SAN FRANCISCO – Visits to the emergency department and urgent care by adolescents using marijuana in Colorado increased from 2005 to 2015, a retrospective study showed.
The state legalized medical marijuana use in 2000 and recreational marijuana use in 2014.
“Adolescents with psychiatric illness comprised a large proportion of marijuana exposures,” said lead author, of the University of Colorado at Denver in Aurora. “Coingestants were common and included ethanol, amphetamines, and opiates,” he said at the Pediatric Academic Societies meeting.
However, only eight states have legalized recreational use, and federal data may not reflect the reality within states with legalization. In Colorado, 8% of youth in that age range have used marijuana in the past month.
Dr. Wang and his colleagues therefore conducted a retrospective review of adolescent and young adult visits to the Children’s Hospital Colorado ED or any of the system’s urgent care clinics between January 2005 and December 2015. They included all individuals 13-21 years old who had a positive urine drug screen for marijuana or whose visit was coded for marijuana use (ICD-9 codes of 305.20, 969.6, or E854.1).
During those 11 years, 3,844 visits occurred, and the rate of visits related to cannabis increased from 2/1,000 emergency department/urgent care visits in 2009 to 4/1,000 in 2015. A little over half (55%) of the patients were male, and the average age was 16 years.

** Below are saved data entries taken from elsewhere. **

(** The members whose packet fits the length field. *)
Definition broadcast_capacity : nat := match abi with ILP32 => 36 | LP64 => 33 end.

Lemma payload_fits n :
  Z.of_nat (payload_size n) < 2 ^ 16 <-> (n <= broadcast_capacity)%nat.
Proof using Type.
  unfold payload_size, broadcast_capacity, record_size.
  cbn [c_link_state_record c_timespec c_link_state c_struct c_pair c_float c_long c_uint
    c_mac sizeof].
  unfold ETH_ALEN, long_size. destruct abi; nia.
Qed.

Lemma put_outcome {A} (c : codec A) `{!Lawful c} a b s :
  put c a b s = (Undefined, s)
  \/ exists mem, put c a b s = (Ret (mem, (b.2 + sizeof c)%nat), s)
       /\ length mem = length b.1 /\ (b.2 + sizeof c <= length b.1)%nat.
Proof using Type.
  unfold put. destruct (store c b.1 b.2 a) as [mem|] eqn:E; [right|by left].
  exists mem. split; [done|]. split; [by eapply store_length|].
  unfold store in E. by destruct (Nat.leb_spec (b.2 + sizeof c) (length b.1)).
Qed.

Lemma put_header_short {C} N own mem (k : bytes * nat -> M world C) s :
  own = linkState s -> (length mem < 26)%nat ->
  (let* b := put c_proxy_header
     (ProxyHeader (htons LINK_STATE) (htons (broadcast_length N))) (mem, 0%nat) in
   let* b := put (c_uint 2) (htons N) b in
   let* own := gets linkState in
   let* b := put c_link_state own b in
   let* b := put (c_uint 2) (htons N) b in k b) s = (Undefined, s).
Proof using Type.
  intros -> Hl. set (h := ProxyHeader _ _). unfold gets, bind.
  destruct (put_outcome c_proxy_header h (mem, 0%nat) s) as [->|(m1 & -> & L1 & _)]; [done|].
  match goal with |- context [put (c_uint 2) (htons N) ?b s] =>
    destruct (put_outcome (c_uint 2) (htons N) b s) as [->|(m2 & -> & L2 & _)]; [done|] end.
  match goal with |- context [put c_link_state ?own ?b s] =>
    destruct (put_outcome c_link_state own b s) as [->|(m3 & -> & L3 & _)]; [done|] end.
  match goal with |- context [put (c_uint 2) (htons N) ?b s] =>
    destruct (put_outcome (c_uint 2) (htons N) b s) as [->|(m4 & -> & L4 & Hb)]; [done|] end.
  cbn [fst snd] in *. rewrite L3, L2, L1 in Hb. cbn -[length] in Hb. unfold ETH_ALEN in Hb. lia.
Qed.

(** The records behind the header. *)
Lemma put_records_stores s pre rest :
  unlocked (peers s) (hash_table s) ->
  stores (let* t := gets hash_table in
          let* b := put_origin t (pre ++ rest, length pre) in
          let* b := put_neighbours t t b in ret b.1)
    (if (length (broadcast_records s) * record_size <=? length rest)%nat
     then Some (pre ++ enc_records (broadcast_records s)
                ++ drop (length (broadcast_records s) * record_size) rest)
     else None) s.
Proof using Type.
  intros Hu. set (t := hash_table s).
  assert (stores (let* b := put_origin t (pre ++ rest, length pre) in put_neighbours t t b)
    (puts (broadcast_records s) (pre ++ rest, length pre)) s) as [s' Hs].
  { unfold broadcast_records. rewrite puts_app. apply stores_bind.
    - by apply put_origin_stores.
    - intros b _. by apply put_neighbours_stores. }
  rewrite puts_fit in Hs. exists s'. unfold gets, bind at 1. fold t.
  unfold bind in Hs |- *. destruct (put_origin t (pre ++ rest, length pre) s) as [[b| | | | |] s1];
    try (by destruct (_ <=? _)%nat; simplify_eq).
  rewrite Hs. by destruct (_ <=? _)%nat.
Qed.

Lemma broadcast_length_spec n :
  Z.of_nat n < 2 ^ 15 ->
  broadcast_length (Z.of_nat n) = Z.of_nat (payload_size n) mod 2 ^ 16.
Proof using Type.
  intros Hn. unfold broadcast_length, u16, uwrap, payload_size. f_equal.
  change (sizeof c_link_state_source) with 20%nat. lia.
Qed.

Lemma build_packet_run junk s :
  let t := hash_table s in
  NoDup t -> unlocked (peers s) t -> Z.of_nat (length t) < 2 ^ 15 ->
  (forall n, length (junk n) = n) ->
  if (length t <=? broadcast_capacity)%nat then
    build_packet junk s
      = (Ret (packet_bytes LINK_STATE (link_state_payload (Z.of_nat (length t))
                (linkState s) (broadcast_records s))), s)
  else exists s', build_packet junk s = (Undefined, s').
Proof using Type.
  intros t Hnd Hu Hn Hjunk. set (n := length t) in *.
  pose proof (broadcast_length_spec n Hn) as Hbl.
  set (own := linkState s).
  set (size := (4 + Z.to_nat (Z.of_nat (payload_size n) mod 2 ^ 16))%nat).
  assert (length (broadcast_records s) = n * S n)%nat as Hrec
    by (by apply broadcast_records_length).
  assert (0 <= Z.of_nat (payload_size n) mod 2 ^ 16 < 2 ^ 16) as Hmod
    by (by apply Z.mod_pos_bound).
  assert (build_packet junk s =
    (let* b := put c_proxy_header (ProxyHeader (htons LINK_STATE)
       (htons (broadcast_length (Z.of_nat n)))) (take size (junk size), 0%nat) in
     let* b := put (c_uint 2) (htons (Z.of_nat n)) b in
     let* own := gets linkState in
     let* b := put c_link_state own b in
     let* b := put (c_uint 2) (htons (Z.of_nat n)) b in
     let* t := gets hash_table in
     let* b := put_origin t b in
     let* b := put_neighbours t t b in ret b.1) s) as ->.
  { unfold build_packet, hash_count, gets at 1, bind at 1. fold t n.
    unfold u16. rewrite uwrap_small by lia. cbv zeta. cbn [hdr_length].
    rewrite Hbl, ntohs_htons by done.
    replace (Z.to_nat (PROXY_HLEN + Z.of_nat (payload_size n) mod 2 ^ 16)) with size
      by (unfold size, PROXY_HLEN; lia).
    reflexivity. }
  assert (length (take size (junk size)) = size) as Hlen
    by (rewrite length_take, Hjunk; lia).
  destruct (Nat.lt_ge_cases size 26) as [Hs|Hs].
  { rewrite (proj2 (Nat.leb_gt _ _)).
    2: { apply Nat.nle_gt. intros Hf%payload_fits. unfold size in Hs.
         rewrite Z.mod_small in Hs by lia. unfold payload_size in Hs, Hf. lia. }
    exists s. apply (put_header_short _ own); [done|by rewrite Hlen]. }
  rewrite (put_header _ own) by (done || lia).
  set (rest := drop 26 _).
  assert (length rest = (size - 26)%nat) as Hrl by (unfold rest; rewrite length_drop; lia).
  change 26%nat with (length (packet_header (Z.of_nat n) own)).
  destruct (put_records_stores s (packet_header (Z.of_nat n) own) rest Hu) as [s' ->].
  rewrite Hrec, Hrl. unfold size in *.
  destruct (Nat.leb_spec n broadcast_capacity) as [Hf|Hf].
  - apply payload_fits in Hf. rewrite Z.mod_small in * by lia. unfold payload_size in *.
    rewrite (proj2 (Nat.leb_le _ _)) by lia. rewrite drop_ge by lia. rewrite app_nil_r.
    do 2 f_equal. unfold packet_bytes, packet_header, link_state_payload.
    rewrite Hbl, <- !app_assoc. do 5 f_equal.
    rewrite !length_app, enc_records_length, Hrec, !enc_length. cbn -[Nat.mul].
    unfold ETH_ALEN. lia.
  - assert (2 ^ 16 <= Z.of_nat (payload_size n)) as Hbig.
    { apply Z.nlt_ge. intros Hf'%payload_fits. lia. }
    rewrite (proj2 (Nat.leb_gt _ _)); [by eexists|].
    pose proof (Z.mod_le (Z.of_nat (payload_size n)) (2 ^ 16)).
    assert (Z.of_nat (payload_size n) mod 2 ^ 16 < 2 ^ 16) by lia.
    unfold payload_size in *. lia.
Qed.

A nearly linear steady increase in the number of visits occurred over the study period, from 146 visits in 2005 to 639 visits in 2015. Similarly, the number of annual psychiatry evaluations increased fivefold, from 75 in 2005 to 394 in 2015. Two-thirds of the patients overall (66%) underwent a psychiatric evaluation.
The most common ICD codes reported were for unspecified cannabis use (50% of visits), unspecified episodic mood disorder (20%), and alcohol abuse (15%). Urine drug screens for alcohol were positive in 70% of the patients, while amphetamines, benzodiazepines, opiates, and cocaine were each present in 4% of the patients. Less than 1% had positive drug screens for phencyclidine, barbiturates, oxycodone, and 3,4-methylenedioxy-methamphetamine.
Close behind unspecified alcohol abuse were codes for suicidal ideation and depressive disorder, both noted in 14% of visits. Additional codes, present in 9%-12% of visits, included educational circumstance, ADHD, unspecified anxiety, unspecified asthma, and tobacco use disorder.
Just over half of all patients (53%) were discharged home. Approximately one-quarter (27%) were admitted, and 10% were transferred to another facility. Information was not provided for the remaining 10%.
“Targeted education and prevention strategies for marijuana use are necessary in the adolescent population to reduce the public health impact,” Dr. Wang said, adding that the ED should initiate behavioral health screenings and/or interventions, such as referral to treatment, with adolescents using marijuana.
Because the study was conducted at a tertiary care hospital in a state with legalized recreational marijuana, the findings are not likely generalizable, and the researchers relied only on ICD codes and drug screens without conducting full chart reviews. The data set also began 5 years after medical marijuana was legalized, precluding the ability to make in-state comparisons to when marijuana was completely illegal.
The study had no external funding. Dr. Wang disclosed he has a Colorado department of public health and environment (CDPHE) grant evaluating pharmacokinetics of cannabidiol in pediatric epilepsy patients. He also serves on a CDPHE advisory committee on health effects and impact of cannabis on public health and is a contributing author on related topics for UpToDate.